WHAT THE TASK ASKS: Hand back all of the records exactly as they read.
===== DATASET CONTENT =====
(** One round of the loop of the reduce handler. *)
Lemma reduce_one_spec min_qty count p (s0 : Sys W) :
  wp (reduce_one oracle cfg min_qty count p)
    (fun r s1 =>
       (exists count', r = Ret count')
       /\ closes [(p, CloseAll)] s0 s1
       /\ (eng s1 = eng s0
           \/ (Py.Qlt_bool 0 min_qty && Qle_bool (p_size p) min_qty = true
               /\ exists memo,
                    accidental_memo_of (p_size p) min_qty memo
                    /\ eng s1
                       = set_forced_liquidations
                           (insert (pos_key_of (p_symbol p) (p_side p)) memo) (eng s0)))
       /\ ((forall w, exists closed pnl w',
               oracle _ (ClosePosition p CloseAll) w = (Ret (Close3 true closed pnl), w')
               /\ 0 < closed) ->
           (forall w, exists now w', oracle _ Now w = (Ret now, w')) ->
           Py.Qlt_bool 0 min_qty && Qle_bool (p_size p) min_qty = true ->
           exists memo,
             accidental_memo_of (p_size p) min_qty memo
             /\ eng s1
                = set_forced_liquidations
                    (insert (pos_key_of (p_symbol p) (p_side p)) memo) (eng s0))) s0.
Proof.
  match goal with |- wp _ ?Q _ => set (Post := Q) end.
  unfold reduce_one. cbv zeta.
  apply wp_bind, wp_attempt, wp_bind, wp_ext_case. intros reply w1 Ereply.
  set (s1 := after_call (ClosePosition p CloseAll) w1 s0).
  assert (H01 : closes [(p, CloseAll)] s0 s1) by reflexivity.
  assert (Hsame : forall (c : nat) (s3 : Sys W),
             closes [] s1 s3 -> eng s3 = eng s0 ->
             ((forall w, exists closed pnl w',
                  oracle _ (ClosePosition p CloseAll) w = (Ret (Close3 true closed pnl), w')
                  /\ 0 < closed) ->
              (forall w, exists now w', oracle _ Now w = (Ret now, w')) ->
              Py.Qlt_bool 0 min_qty && Qle_bool (p_size p) min_qty = true -> False) ->
             Post (Ret c) s3).
  { intros c s3 Hc He Hno. split; [eauto|]. split.
    - exact (closes_then_none _ s0 s1 s3 H01 Hc).
    - split; [left; exact He|]. intros H1 H2 H3. destruct (Hno H1 H2 H3). }
  destruct reply as [[success closed pnl|success closed pnl ec]|].
  - cbn [unpack3]. apply wp_ret. cbv beta iota.
    destruct (success && Py.Qlt_bool 0 closed) eqn:Esucc.
    + apply andb_true_iff in Esucc as [-> Hclosed]. apply Qlt_bool_iff in Hclosed.
      apply wp_bind, wp_attempt.
      destruct (Py.Qlt_bool 0 min_qty && Qle_bool (p_size p) min_qty) eqn:Eacc; cbn [when].
      * apply wp_bind, wp_bind, wp_ext_case. intros [now|] w2 Enow.
        -- apply wp_modify. cbv beta iota.
           eapply wp_keeps; [apply keeps_both; [ot oracle | no_close]|].
           intros r s3 [[He _] Hc]. apply wp_ret.
           assert (Hmemo : exists memo,
                      accidental_memo_of (p_size p) min_qty memo
                      /\ eng s3
                         = set_forced_liquidations
                             (insert (pos_key_of (p_symbol p) (p_side p)) memo) (eng s0)).
           { eexists. split; [exists now, closed; split; [exact Hclosed | reflexivity]|].
             rewrite He. reflexivity. }
           split; [eauto|]. split.
           ++ eapply (closes_then_none _ s0 s1 s3 H01).
              eapply closes_trans; [|exact Hc]. reflexivity.
           ++ split; [right; split; [first [exact Eacc | reflexivity] | exact Hmemo] | intros _ _ _; exact Hmemo].
        -- apply wp_ret. apply Hsame; [reflexivity | reflexivity |].
           intros _ Hnow _. destruct (Hnow (world s1)) as (now & w' & Eq).
           rewrite Eq in Enow. discriminate.
      * eapply wp_keeps; [apply keeps_both; [ot oracle | no_close]|].
        intros r s3 [[He _] Hc]. apply wp_ret.
        apply Hsame; [exact Hc | exact He | intros _ _ H; congruence].
    + apply wp_ret. apply Hsame; [reflexivity | reflexivity |]. intros Hc _ _.
      destruct (Hc (world s0)) as (c' & pnl' & w' & Eq & Hpos). rewrite Eq in Ereply.
      injection Ereply as <- <- _ _.
      apply Qlt_bool_iff in Hpos. rewrite Hpos in Esucc. discriminate.
  - cbn [unpack3]. apply wp_raise. cbv beta iota. apply wp_ret.
    apply Hsame; [reflexivity | reflexivity |]. intros Hc _ _.
    destruct (Hc (world s0)) as (c' & pnl' & w' & Eq & _). rewrite Eq in Ereply.
    discriminate.
  - apply wp_ret.
    apply Hsame; [reflexivity | reflexivity |]. intros Hc _ _.
    destruct (Hc (world s0)) as (c' & pnl' & w' & Eq & _). rewrite Eq in Ereply.
    discriminate.
Qed.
=====
THE ANSWER:
(** One round of the loop of the reduce handler. *)
Lemma reduce_one_spec min_qty count p (s0 : Sys W) :
  wp (reduce_one oracle cfg min_qty count p)
    (fun r s1 =>
       (exists count', r = Ret count')
       /\ closes [(p, CloseAll)] s0 s1
       /\ (eng s1 = eng s0
           \/ (Py.Qlt_bool 0 min_qty && Qle_bool (p_size p) min_qty = true
               /\ exists memo,
                    accidental_memo_of (p_size p) min_qty memo
                    /\ eng s1
                       = set_forced_liquidations
                           (insert (pos_key_of (p_symbol p) (p_side p)) memo) (eng s0)))
       /\ ((forall w, exists closed pnl w',
               oracle _ (ClosePosition p CloseAll) w = (Ret (Close3 true closed pnl), w')
               /\ 0 < closed) ->
           (forall w, exists now w', oracle _ Now w = (Ret now, w')) ->
           Py.Qlt_bool 0 min_qty && Qle_bool (p_size p) min_qty = true ->
           exists memo,
             accidental_memo_of (p_size p) min_qty memo
             /\ eng s1
                = set_forced_liquidations
                    (insert (pos_key_of (p_symbol p) (p_side p)) memo) (eng s0))) s0.
Proof.
  match goal with |- wp _ ?Q _ => set (Post := Q) end.
  unfold reduce_one. cbv zeta.
  apply wp_bind, wp_attempt, wp_bind, wp_ext_case. intros reply w1 Ereply.
  set (s1 := after_call (ClosePosition p CloseAll) w1 s0).
  assert (H01 : closes [(p, CloseAll)] s0 s1) by reflexivity.
  assert (Hsame : forall (c : nat) (s3 : Sys W),
             closes [] s1 s3 -> eng s3 = eng s0 ->
             ((forall w, exists closed pnl w',
                  oracle _ (ClosePosition p CloseAll) w = (Ret (Close3 true closed pnl), w')
                  /\ 0 < closed) ->
              (forall w, exists now w', oracle _ Now w = (Ret now, w')) ->
              Py.Qlt_bool 0 min_qty && Qle_bool (p_size p) min_qty = true -> False) ->
             Post (Ret c) s3).
  { intros c s3 Hc He Hno. split; [eauto|]. split.
    - exact (closes_then_none _ s0 s1 s3 H01 Hc).
    - split; [left; exact He|]. intros H1 H2 H3. destruct (Hno H1 H2 H3). }
  destruct reply as [[success closed pnl|success closed pnl ec]|].
  - cbn [unpack3]. apply wp_ret. cbv beta iota.
    destruct (success && Py.Qlt_bool 0 closed) eqn:Esucc.
    + apply andb_true_iff in Esucc as [-> Hclosed]. apply Qlt_bool_iff in Hclosed.
      apply wp_bind, wp_attempt.
      destruct (Py.Qlt_bool 0 min_qty && Qle_bool (p_size p) min_qty) eqn:Eacc; cbn [when].
      * apply wp_bind, wp_bind, wp_ext_case. intros [now|] w2 Enow.
        -- apply wp_modify. cbv beta iota.
           eapply wp_keeps; [apply keeps_both; [ot oracle | no_close]|].
           intros r s3 [[He _] Hc]. apply wp_ret.
           assert (Hmemo : exists memo,
                      accidental_memo_of (p_size p) min_qty memo
                      /\ eng s3
                         = set_forced_liquidations
                             (insert (pos_key_of (p_symbol p) (p_side p)) memo) (eng s0)).
           { eexists. split; [exists now, closed; split; [exact Hclosed | reflexivity]|].
             rewrite He. reflexivity. }
           split; [eauto|]. split.
           ++ eapply (closes_then_none _ s0 s1 s3 H01).
              eapply closes_trans; [|exact Hc]. reflexivity.
           ++ split; [right; split; [first [exact Eacc | reflexivity] | exact Hmemo] | intros _ _ _; exact Hmemo].
        -- apply wp_ret. apply Hsame; [reflexivity | reflexivity |].
           intros _ Hnow _. destruct (Hnow (world s1)) as (now & w' & Eq).
           rewrite Eq in Enow. discriminate.
      * eapply wp_keeps; [apply keeps_both; [ot oracle | no_close]|].
        intros r s3 [[He _] Hc]. apply wp_ret.
        apply Hsame; [exact Hc | exact He | intros _ _ H; congruence].
    + apply wp_ret. apply Hsame; [reflexivity | reflexivity |]. intros Hc _ _.
      destruct (Hc (world s0)) as (c' & pnl' & w' & Eq & Hpos). rewrite Eq in Ereply.
      injection Ereply as <- <- _ _.
      apply Qlt_bool_iff in Hpos. rewrite Hpos in Esucc. discriminate.
  - cbn [unpack3]. apply wp_raise. cbv beta iota. apply wp_ret.
    apply Hsame; [reflexivity | reflexivity |]. intros Hc _ _.
    destruct (Hc (world s0)) as (c' & pnl' & w' & Eq & _). rewrite Eq in Ereply.
    discriminate.
  - apply wp_ret.
    apply Hsame; [reflexivity | reflexivity |]. intros Hc _ _.
    destruct (Hc (world s0)) as (c' & pnl' & w' & Eq & _). rewrite Eq in Ereply.
    discriminate.
Qed.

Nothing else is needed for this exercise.